When an explosive is detonated, a rapidly expanding gas is created, known as a pressure wave. If the pressure wave is fast enough to break the sound barrier, it generates a powerful shock wave. On land, these shock waves can burn skin, tear limbs apart, and propel objects and shrapnel through the air. But what happens when an explosion occurs underwater?Underwater, the elastic properties of water cause the shock wave to be shorter in duration, but with a proportionally greater maximum overpressure.
This means that the shock wave is more powerful underwater than on land. However, due to the nature of water, the energy of the shock wave attenuates very quickly with range. Sound waves that travel to great depths travel at a minimum speed and are trapped in a layer known as the Sound Fixation and Range Channel (SOFAR). This layer helps to contain the shock wave energy and keep it from dissipating too quickly.
Acoustic waves from underwater events, including explosions, can be picked up over long distances by extremely sensitive devices. If an underwater explosion occurs near a structure, the resulting pressure wave can break the hull and cause significant damage to surrounding equipment. The expansion of plasma induces high pressures that lead to the formation and propagation of shock waves, which produces tension fields within the material. In order to investigate the velocity of the crash front, photographs of stripes are taken by inserting a slit in one direction along the front surface of the crash. When this wave reaches the limit of the explosive material and the surrounding medium, pressure is transmitted across the limit at a finite pressure and velocity. In ocean acoustic tomography, sound waves propagate in predetermined directions across the sea at distances of hundreds to thousands of kilometers.

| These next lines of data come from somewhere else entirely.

Lemma pad_spec {E} d msg :
  absorbing d msg → ∃ d', padAndPermute (E:=E) (s_dsbyte d) d = Ok d' ∧ squeezing d' msg 0 ∧ same_conf d d'.
Proof.
  intros H0. destruct (ensure_buf_ok d msg H0) as (H & Hsc & Hbuf). rewrite <-(proj1 Hsc) in Hbuf.
  unfold padAndPermute. rewrite <-(proj1 (proj2 Hsc)). revert H Hbuf. generalize dependent (ensure_buf d). clear H0. intros d0 Hsc H Hbuf.
  pose proof H as (Hs & (Hr0 & Hr8 & Hr & Hst & Hds & Hg) & Hm & Ha & _).
  destruct (blocks_split (s_rate d0) msg Hr0) as (_ & _ & Hlt).
  destruct (append_ok (E:=E) d0 msg [s_dsbyte d0] H Hbuf) as (-> & Hl & Ht); [simpl; lia|].
  set (lb := last_block (s_rate d0) msg) in *. set (st := copy_at _ _ _) in *. cbn [obind].
  unfold buf_len. cbn [s_buf with_buf with_storage s_rate s_storage length] in Ht |- *.
  rewrite slice_Ok by lia. cbn [obind]. rewrite drop_0, Nat.sub_0_r, take_take, Nat.min_l, Ht by (simpl; lia).
  replace (s_rate d0 - (length lb + 1))%nat with (s_rate d0 - length lb - 1)%nat by lia. rewrite <-app_assoc. cbn [app].
  set (b := lb ++ s_dsbyte d0 :: replicate (s_rate d0 - length lb - 1) 0).
  assert (length b = s_rate d0) as Hlb by (unfold b; rewrite length_app; cbn [length]; rewrite length_replicate; lia).
  destruct (lookup_lt_is_Some_2 b (s_rate d0 - 1)) as [x Hx]; [lia|]. rewrite (index_Some _ _ _ Hx). cbn [obind].
  assert (<[(s_rate d0 - 1)%nat := x ⊕ 128]> b = pad (s_rate d0) (s_dsbyte d0) lb) as ->.
  { unfold pad. fold b. by rewrite nth_lookup, Hx. }
  pose proof (pad_length (s_rate d0) (s_dsbyte d0) lb Hlt) as Hpl.
  unfold permute, buf_bytes. cbn [s_state with_buf with_storage s_buf s_storage s_a]. rewrite Hs, drop_0.
  assert (take (s_rate d0) (copy_at st 0 (pad (s_rate d0) (s_dsbyte d0) lb)) = pad (s_rate d0) (s_dsbyte d0) lb) as ->.
  { unfold copy_at. rewrite take_0, Nat.sub_0_r. cbn [app]. rewrite (take_ge (pad _ _ _)) by lia. by apply take_app_length'. }
  rewrite xorIn_spec by (rewrite Hpl, (proj1 Hg); by apply div8_le). cbn [obind].
  set (d1 := with_state _ _).
  assert (conf_ok d1) as Hc1.
  { unfold conf_ok, d1. cbn. split_and!; try done; [rewrite length_copy_at; lia|].
    apply (full_good _ _ (s_rate d0)); [done|apply pad_byte; [done|by apply last_block_byte]|done..]. }
  destruct (refill_squeezing (E:=E) d1 msg 0) as (d' & -> & Hd' & Hsc'); [done|done|apply Nat.Div0.mod_0_l| |].
  - rewrite Nat.Div0.div_0_l. unfold d1, padded, absorb_block. cbn [s_a with_state with_a s_rate s_dsbyte with_buf with_storage Nat.iter nat_rect].
    by rewrite Ha.
  - exists d'. split_and!; [done..|]. eapply same_conf_trans; [exact Hsc|]. exact Hsc'.
Qed.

This has been used to provide information on fronts, turns and other large-scale temperature variations in the sea through tomographic inversions of travel time difference data. A computerized evaluation of experimental data provides a detailed x-t wave ratio for submarine shock waves. It has been shown that for regular reflection from a point of reflection in a wedge, an almost semicircular shock occurs. For Mach reflection, this is combined with a flow of local interaction. Overall, due to its elastic properties, water amplifies shock waves and makes them more powerful than on land. However, due to its nature, shock wave energy attenuates very quickly with range.